The inspiration for the series first came from the filmmaker’s work on the trilogy of Paradise Lost documentaries, which focused on a group of teenagers wrongfully convicted of murdering three children. His films, which he co-directed with Bruce Sinofsky, “helped spark a movement that got three people out of prison,” Berlinger says. “That really taught me a lesson that film and television programming on this subject can really make a difference.”
Following that experience, he wanted to do it again -- but on a more immediate and intimate level. Hence why he hired a team of legal experts -- a criminal defense and civil rights lawyer, a retired NCIS agent, a defense attorney and an investigator -- to aid the investigations into each of the three cases profiled each season. “This would be a more expedited way of trying to achieve what we achieved with Paradise Lost,” he says.

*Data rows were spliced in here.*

(* ===== verification/Account.v ===== *)
(** * Experiment account: [maais/execution/paper/account.py]

    The account keeps cash, the equity peak and one position per symbol.  The
    positions are a dictionary in insertion order, because the sums over its
    values are rounded in that order.  The model has the whole of every
    operation: fills, marks, funding and the reconciliation they end with. *)

From Stdlib Require Import ZArith QArith Qabs Lia Lqa List Bool String Morphisms.
From stdpp Require Import base decidable list strings.
From S2P Require Import Prelude PyDecimal DecimalTheory Domain Market Positions.

Local Open Scope Z_scope.

Record ReconciliationReport : Type := {
  cash_residual : dec;
  equity_residual : dec;
  margin_residual : dec
}.

Definition report_ok (r : ReconciliationReport) : bool :=
  (cash_residual r =? dzero)%dec && (equity_residual r =? dzero)%dec && (margin_residual r =? dzero)%dec.

Record AccountState : Type := {
  ac_experiment_id : UUID;
  ac_initial_capital : dec;
  ac_currency : string;
  ac_leverage : Z;
  ac_cash_balance : dec;
  ac_peak_equity : dec;
  ac_positions : pydict PositionState;
  ac_version : Z;
  ac_updated_at : option datetime
}.

Record AccountSnapshot : Type := {
  sn_cash_balance : dec; sn_equity : dec; sn_used_margin : dec; sn_free_margin : dec;
  sn_gross_notional : dec; sn_unrealized_pnl : dec; sn_realized_pnl : dec; sn_fees : dec;
  sn_funding : dec; sn_peak_equity : dec; sn_drawdown : dec
}.

Definition account_create (experiment_id : UUID) (initial_capital : dec) (currency : string) (leverage : Z)
  : result AccountState :=
  do* require_positive_decimal initial_capital "initial_capital" ;;
  do* raise_if (bool_decide (currency = "")) (ValueError "currency is required") ;;
  do* raise_if (negb ((1 <=? leverage) && (leverage <=? 5))) (ValueError "leverage must be between 1 and 5") ;;
  Ok {| ac_experiment_id := experiment_id; ac_initial_capital := initial_capital; ac_currency := currency;
        ac_leverage := leverage; ac_cash_balance := initial_capital; ac_peak_equity := initial_capital;
        ac_positions := []; ac_version := 0; ac_updated_at := None |}.

Definition ac_position (a : AccountState) (symbol : string) : result PositionState :=
  of_option (LookupError ("no position for " +:+ symbol)) (dict_get (ac_positions a) symbol).

(** [sum(f(position) for position in self.positions.values())]. *)
Definition over_positions (f : PositionState -> dec) (a : AccountState) : dec :=
  dsum (map f (dict_values (ac_positions a))).

Definition ac_realized_pnl : AccountState -> dec := over_positions ps_realized_pnl.
Definition ac_unrealized_pnl : AccountState -> dec := over_positions ps_unrealized_pnl.
Definition ac_fees : AccountState -> dec := over_positions ps_fees.
Definition ac_funding : AccountState -> dec := over_positions ps_funding.
Definition ac_gross_notional : AccountState -> dec := over_positions ps_gross_notional.

Definition used_margin (a : AccountState) : result dec := ddiv (ac_gross_notional a) (dint (ac_leverage a)).
Definition equity (a : AccountState) : dec := (ac_cash_balance a + ac_unrealized_pnl a)%dec.
Definition free_margin (a : AccountState) : result dec :=
  let* um := used_margin a in Ok (equity a - um)%dec.

(** The division is by a positive peak. *)
Definition drawdown (a : AccountState) : dec :=
  if (ac_peak_equity a <=? dzero)%dec then dzero
  else dmax dzero (ddiv_raw (ac_peak_equity a - equity a)%dec (ac_peak_equity a)).

Definition account_snapshot (a : AccountState) : result AccountSnapshot :=
  let* um := used_margin a in
  let* fm := free_margin a in
  Ok {| sn_cash_balance := ac_cash_balance a; sn_equity := equity a; sn_used_margin := um;
        sn_free_margin := fm; sn_gross_notional := ac_gross_notional a;
        sn_unrealized_pnl := ac_unrealized_pnl a; sn_realized_pnl := ac_realized_pnl a;
        sn_fees := ac_fees a; sn_funding := ac_funding a; sn_peak_equity := ac_peak_equity a;
        sn_drawdown := drawdown a |}.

And to his credit, the series was successful in making a difference in the lives of the wrongfully convicted killers in the first season, including Curtis Flowers, who was recently granted bail, and Christopher Tapp, the first person to be exonerated from a crime via genetic family tree DNA technology.
That kind of real-world impact is what Berlinger says sets his work apart from most of the entertainment that audiences have seen with the recent explosion of the true-crime genre. “A lot of true crime really wallows in the misery of others without any real redeeming social value,” he says. “I want to make sure there’s some sort of social justice involved. What greater level of social can there be when you do something to indicate that somebody in prison is actually wrongfully convicted.”
“The fact that there is such an important and necessary function to the stories I choose to tell, I feel good about the kind of storytelling that I do,” Berlinger adds. “And the good results that we got on Wrong Man means that genre can be very serious and taken very seriously.”
Wrong Man premieres Sunday, Feb. 9 at 9:45 p.m. ET/PT, with new episodes airing Sundays at 9:00 p.m. ET/PT.